The procedure of stochastic modeling is not, of course, restricted to statistics. In particular, stochastic models have played a pivotal role in understanding the dynamics of evolutionary systems and as such one sees many similarities in the approaches and methods that have been used to those employed by Statistician. This paper has been a review of the ideas and formalism used to model stochastic processes in ﬁelds that statistical physicists are not typically acquainted with, speciﬁcally population genetics, ecology and linguistics. As a consequence, some parts of the discussion will seem familiar, other parts will not. We have tried, and we hope that we have succeeded, to explain the background ideas and motivation, since this will be the greatest obstacle to understanding among a readership of statistical physicists. On the other hand the degree of mathematical sophistication that has been assumed is greater than would be typical outside physics or mathematical biology.

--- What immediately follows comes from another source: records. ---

(* ===== verification/SessionRegistry.v ===== *)
(** * services/media-node: the transport sessions of a media node (src/lib.rs)

    [SessionRegistry] routes the datagrams of one UDP port to sessions: STUN by the user name fragment of the answer it was
    sent to, everything else by the address that the session's peer nominated.  A call, with the locks it takes one after the
    other, is one step here.  Errors that the source turns into text ([Stun], [Transport], [InvalidIceCredentials]) are
    carried as values. *)
From S2P Require Import Prelude Words Slices RustStd RustStr RustText.
From S2P Require Stun IceLite Srtp Datagram DtlsAdapter RtcSession SfuRuntime.
Import RtcSession (Session, SessionState).
Import SfuRuntime (HashIteration, iter).

Definition MAX_SESSIONS : Z := 100000.

Record SessionProvision := {
  sp_session_id : bytes;
  sp_room_id : bytes;
  sp_participant_id : bytes;
  sp_local_username_fragment : bytes;
  sp_local_password : bytes;
  sp_remote_username_fragment : bytes;
  sp_remote_password : bytes;
  sp_expected_peer_fingerprint : bytes;
  sp_tie_breaker : Z }.

Record SessionIceRestart := {
  sr_session_id : bytes;
  sr_local_username_fragment : bytes;
  sr_local_password : bytes;
  sr_remote_username_fragment : bytes;
  sr_remote_password : bytes;
  sr_tie_breaker : Z }.

Record ManagedSession := {
  room_id : bytes;
  participant_id : bytes;
  expected_peer_fingerprint : bytes;
  session : Session }.

(** The metrics the registry writes: a saturating gauge and two saturating counters. *)
Record MediaNodeMetrics := { active_sessions : Z; media_bytes_received : Z; rtp_packets_received : Z }.
Definition gauge_add (delta g : Z) : Z := Z.max (- 2 ^ 63) (Z.min (2 ^ 63 - 1) (g + delta)).

Record SessionRegistry := {
  sessions : gmap bytes ManagedSession;
  local_ufrag_to_session : gmap bytes bytes;
  remote_to_session : gmap SocketAddr bytes;
  metrics : MediaNodeMetrics;
  capacity : Z }.

Record RoutedActions := {
  ra_session_id : bytes;
  ra_room_id : bytes;
  ra_participant_id : bytes;
  ra_expected_peer_fingerprint : bytes;
  ra_actions : list RtcSession.SessionAction.t }.

Record SessionSnapshot := { ss_session_id : bytes; ss_room_id : bytes; ss_participant_id : bytes; ss_state : SessionState }.

Inductive RegistryError :=
| InvalidIdentifier
| InvalidFingerprint
| InvalidIceCredentials (error : IceLite.CredentialError)
| DuplicateSession
| DuplicateUsernameFragment
| Capacity
| UnknownRemote
| UnknownSession
| Stun (error : Stun.StunError)
| MissingUsername
| UnknownUsernameFragment
| RemoteCollision
| Transport (error : RtcSession.SessionError.t).

Definition set_sessions (s : gmap bytes ManagedSession) (self : SessionRegistry) : SessionRegistry :=
  {| sessions := s; local_ufrag_to_session := local_ufrag_to_session self; remote_to_session := remote_to_session self;
     metrics := metrics self; capacity := capacity self |}.
Definition set_ufrags (u : gmap bytes bytes) (self : SessionRegistry) : SessionRegistry :=
  {| sessions := sessions self; local_ufrag_to_session := u; remote_to_session := remote_to_session self;
     metrics := metrics self; capacity := capacity self |}.
Definition set_remotes (r : gmap SocketAddr bytes) (self : SessionRegistry) : SessionRegistry :=
  {| sessions := sessions self; local_ufrag_to_session := local_ufrag_to_session self; remote_to_session := r;
     metrics := metrics self; capacity := capacity self |}.
Definition set_metrics (m : MediaNodeMetrics) (self : SessionRegistry) : SessionRegistry :=
  {| sessions := sessions self; local_ufrag_to_session := local_ufrag_to_session self; remote_to_session := remote_to_session self;
     metrics := m; capacity := capacity self |}.
Definition with_session (s : Session) (m : ManagedSession) : ManagedSession :=
  {| room_id := room_id m; participant_id := participant_id m; expected_peer_fingerprint := expected_peer_fingerprint m; session := s |}.
Definition count_sessions (delta : Z) (m : MediaNodeMetrics) : MediaNodeMetrics :=
  {| active_sessions := gauge_add delta (active_sessions m); media_bytes_received := media_bytes_received m;
     rtp_packets_received := rtp_packets_received m |}.

Definition new (metrics : MediaNodeMetrics) (capacity : Z) : SessionRegistry :=
  {| sessions := ∅; local_ufrag_to_session := ∅; remote_to_session := ∅; metrics := metrics; capacity := Z.min capacity MAX_SESSIONS |}.

Abbreviation registry := (prog SessionRegistry RegistryError).

(** This one also allows colons. *)
Definition validate_identifier (value : bytes) (maximum : Z) : outcome RegistryError unit :=
  reject_if ((len value =? 0) || (maximum <? len value) ||
             negb (forallb (fun byte => SfuRuntime.is_ascii_alphanumeric byte || (byte =? 45) || (byte =? 95) || (byte =? 58)) value))
    InvalidIdentifier.

Definition credentials (username_fragment password : bytes) : outcome RegistryError IceLite.Credentials :=
  map_err InvalidIceCredentials (IceLite.CredentialsNew.new username_fragment password).

(** ** Provisioning *)
Definition provision (input : SessionProvision) : registry unit :=
  _ ← lift (validate_identifier (sp_session_id input) 128);
  _ ← lift (validate_identifier (sp_room_id input) 128);
  _ ← lift (validate_identifier (sp_participant_id input) 128);
  _ ← lift (reject_if ((len (sp_expected_peer_fingerprint input) =? 0) || (256 <? len (sp_expected_peer_fingerprint input))) InvalidFingerprint);
  local_credentials ← lift (credentials (sp_local_username_fragment input) (sp_local_password input));
  remote_credentials ← lift (credentials (sp_remote_username_fragment input) (sp_remote_password input));
  let session := RtcSession.new (IceLite.new (IceLite.ConfigurationNew.new local_credentials remote_credentials (sp_tie_breaker input))) in
  self ← gets id;
  _ ← lift (reject_if (bool_decide (is_Some (sessions self !! sp_session_id input))) DuplicateSession);
  _ ← lift (reject_if (bool_decide (is_Some (local_ufrag_to_session self !! sp_local_username_fragment input))) DuplicateUsernameFragment);
  _ ← lift (reject_if (capacity self <=? Z.of_nat (size (sessions self))) Capacity);
  _ ← modify (fun self => set_ufrags (<[sp_local_username_fragment input := sp_session_id input]> (local_ufrag_to_session self)) self);
  _ ← modify (fun self => set_sessions (<[sp_session_id input :=
        {| room_id := sp_room_id input; participant_id := sp_participant_id input;
           expected_peer_fingerprint := sp_expected_peer_fingerprint input; session := session |}]> (sessions self)) self);
  modify (fun self => set_metrics (count_sessions 1 (metrics self)) self).

(** [retain(|_, owner| owner != session_id)] *)
Definition forget {K} `{Countable K} (session_id : bytes) (m : gmap K bytes) : gmap K bytes := filter (fun kv => kv.2 <> session_id) m.

Definition restart_ice (input : SessionIceRestart) : registry unit :=
  _ ← lift (validate_identifier (sr_session_id input) 128);
  local_credentials ← lift (credentials (sr_local_username_fragment input) (sr_local_password input));
  remote_credentials ← lift (credentials (sr_remote_username_fragment input) (sr_remote_password input));
  self ← gets id;
  managed ← lift (ok_or (sessions self !! sr_session_id input) UnknownSession);
  _ ← lift (reject_if (from_option (fun owner => negb (bool_decide (owner = sr_session_id input))) false
        (local_ufrag_to_session self !! sr_local_username_fragment input)) DuplicateUsernameFragment);
  let restarted := RtcSession.restart_ice (IceLite.ConfigurationNew.new local_credentials remote_credentials (sr_tie_breaker input)) (session managed) in
  _ ← modify (fun self => set_sessions (<[sr_session_id input := with_session restarted managed]> (sessions self)) self);
  _ ← modify (fun self => set_ufrags (forget (sr_session_id input) (local_ufrag_to_session self)) self);
  _ ← modify (fun self => set_ufrags (<[sr_local_username_fragment input := sr_session_id input]> (local_ufrag_to_session self)) self);
  modify (fun self => set_remotes (forget (sr_session_id input) (remote_to_session self)) self).

Definition remove (session_id : bytes) (self : SessionRegistry) : SessionRegistry * bool :=
  match sessions self !! session_id with
  | None => (self, false)
  | Some _ =>
      let self := set_sessions (delete session_id (sessions self)) self in
      let self := set_ufrags (forget session_id (local_ufrag_to_session self)) self in
      let self := set_remotes (forget session_id (remote_to_session self)) self in
      (set_metrics (count_sessions (-1) (metrics self)) self, true)
  end.

(** ** Datagrams *)
Definition route_stun (input : bytes) (self : SessionRegistry) : outcome RegistryError bytes :=
  message ← map_err Stun (Stun.parse input);
  username ← map_err Stun (Stun.username message);
  username ← ok_or username MissingUsername;
  let local_ufrag := match split_once 0x3a username with Some (local, _) => local | None => username end in
  ok_or (local_ufrag_to_session self !! local_ufrag) UnknownUsernameFragment.

Definition is_media (a : RtcSession.SessionAction.t) : bool :=
  match a with RtcSession.SessionAction.InboundRtp _ | RtcSession.SessionAction.InboundRtcp _ _ => true | _ => false end.
Definition is_rtp (a : RtcSession.SessionAction.t) : bool :=
  match a with RtcSession.SessionAction.InboundRtp _ => true | _ => false end.
Definition count_media (input : bytes) (actions : list RtcSession.SessionAction.t) (m : MediaNodeMetrics) : MediaNodeMetrics :=
  {| active_sessions := active_sessions m;
     media_bytes_received := if existsb is_media actions
       then saturating_add 64 (media_bytes_received m) (default (2 ^ 64 - 1) (try_from 64 (len input))) else media_bytes_received m;
     rtp_packets_received := if existsb is_rtp actions then saturating_add 64 (rtp_packets_received m) 1 else rtp_packets_received m |}.

Definition routed (session_id : bytes) (managed : ManagedSession) (actions : list RtcSession.SessionAction.t) : RoutedActions :=
  {| ra_session_id := session_id; ra_room_id := room_id managed; ra_participant_id := participant_id managed;
     ra_expected_peer_fingerprint := expected_peer_fingerprint managed; ra_actions := actions |}.

(** [if session.selected_remote() == Some(remote) { .. }] *)
Definition claim_route (remote : SocketAddr) (session_id : bytes) : registry unit :=
  self ← gets id;
  _ ← lift (reject_if (from_option (fun existing => negb (bool_decide (existing = session_id))) false (remote_to_session self !! remote)) RemoteCollision);
  modify (fun self => set_remotes (<[remote := session_id]> (remote_to_session self)) self).

(** [managed.session.lock()] and a call of the session, which fails with [Transport]. *)
Definition on_session {A} (session_id : bytes) (managed : ManagedSession) (body : prog Session RtcSession.SessionError.t A)
    : registry (Session * A) := fun self =>
  let '(s, result) := body (session managed) in
  (set_sessions (<[session_id := with_session s managed]> (sessions self)) self, (fun a => (s, a)) <$> map_err Transport result).

Section Registry.
Context {stun_crypto : Stun.StunCrypto} {srtp_crypto : Srtp.SrtpCrypto}.

Definition handle_datagram (now : Z) (local remote : SocketAddr) (input : bytes) : registry RoutedActions :=
  kind ← lift (Datagram.classify input);
  self ← gets id;
  session_id ← lift match kind with
    | Datagram.Stun => route_stun input self
    | _ => ok_or (remote_to_session self !! remote) UnknownRemote
    end;
  managed ← lift (ok_or (sessions self !! session_id) UnknownSession);
  '(session, actions) ← on_session session_id managed (RtcSession.handle_datagram now local remote input);
  _ ← (if bool_decide (RtcSession.selected_remote session = Some remote) then claim_route remote session_id else mret tt);
  _ ← modify (fun self => set_metrics (count_media input actions (metrics self)) self);
  mret (routed session_id managed actions).

(** A call of one session by its identifier. *)
Definition by_id {A} (session_id : bytes) (body : prog Session RtcSession.SessionError.t A) : registry A :=
  self ← gets id;
  managed ← lift (ok_or (sessions self !! session_id) UnknownSession);
  '(_, a) ← on_session session_id managed body;
  mret a.
Definition install_dtls_keying_material (session_id : bytes) (keying : DtlsAdapter.DirectionalKeyingMaterial)
    : registry (list RtcSession.SessionAction.t) :=
  by_id session_id (RtcSession.install_dtls_keying_material keying).
Definition transmit_dtls (session_id payload : bytes) : registry RtcSession.Transmit :=
  by_id session_id (fun s => (s, RtcSession.transmit_dtls s payload)).
Definition protect_rtp (session_id packet : bytes) : registry RtcSession.Transmit := by_id session_id (RtcSession.protect_rtp packet).
Definition protect_rtcp (session_id packet : bytes) : registry RtcSession.Transmit := by_id session_id (RtcSession.protect_rtcp packet).
End Registry.

(** ** Timers and views *)
Section Iteration.
Context {iteration : HashIteration}.

(** One turn of the loop over the sessions. *)
Definition tick_one (now : Z) (acc : SessionRegistry * list RoutedActions) (entry : bytes * ManagedSession) : SessionRegistry * list RoutedActions :=
  let '(session_id, managed) := entry in
  let '(s, actions) := RtcSession.tick now (session managed) in
  (set_sessions (<[session_id := with_session s managed]> (sessions acc.1)) acc.1,
   acc.2 ++ match actions with [] => [] | _ => [routed session_id managed actions] end).
Definition tick (now : Z) (self : SessionRegistry) : SessionRegistry * list RoutedActions :=
  foldl (tick_one now) (self, []) (iter (sessions self)).

Definition session_snapshot (self : SessionRegistry) (session_id : bytes) : option SessionSnapshot :=
  (fun managed => {| ss_session_id := session_id; ss_room_id := room_id managed; ss_participant_id := participant_id managed;
                     ss_state := RtcSession.state (session managed) |}) <$> sessions self !! session_id.
Definition session_count (self : SessionRegistry) : Z := Z.of_nat (size (sessions self)).
Definition is_empty (self : SessionRegistry) : bool := session_count self =? 0.
Definition session_ids_in_room (self : SessionRegistry) (room : bytes) : list bytes :=
  omap (fun kv => if bool_decide (room_id kv.2 = room) then Some kv.1 else None) (iter (sessions self)).
End Iteration.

In our discussions of the mathematical models, we have mostly used the language of population genetics, but the results obtained are more widely relevant. As the evolutionary paradigm becomes even more widely applied, there may be other areas in which analogies can be drawn. It is interesting to know how neutral processes turned out to have greater importance in all three areas we discussed. At the very least, neutral theories can be thought of as null models, against which data and other models can be compared. Most textbooks in population genetics begin their discussion of genetic drift with the Wright–Fisher model, although for physicists the use of non-overlapping generations and a ‘time’ measured in number of generations will not appear so natural. The Moran model, which has exactly the same limit when the number of genes becomes large, is far more familiar, resembling a birth/death process where a death is immediately followed by a birth. In addition, the continuous time limit may easily be taken, leading to a master equation of a kind well known in statistical physics.

In genetics, ecology or language, just as in physics, reality cannot be described by ideal models; there will be a multitude of ways in which real systems deviate from the ideal models created by scientists when they ﬁrst enter a ﬁeld. One of the methods that have been devised by population geneticists to deal with this will be very familiar to physicists. This is to characterize a non-ideal system by a few parameters, which will hopefully, if chosen correctly, capture the essence of the system. It may be that a simple model can then be utilized, but with these parameters built in. An example is the effective population size, N, discussed in the literature, which reﬂected how the non-ideal nature of the system changes the effective value of N: the effective size of the real population being the number of individuals in the ideal population which gave the same magnitude for the quantity of interest. The reason of our interest is not just the mathematical elegance of these models, but with the availability of massive amount of sequencing data. We actually can use these models (or advanced models incorporating variable population size, mutation effect etc., to solve and answer real questions in molecular biology. The stochastic evolution of a DNA segment that experiences recombination is a complex process; so many analyses are based on simulations. The aim of this paper is to give an account of useful analytical results in population genetics, together with their proofs.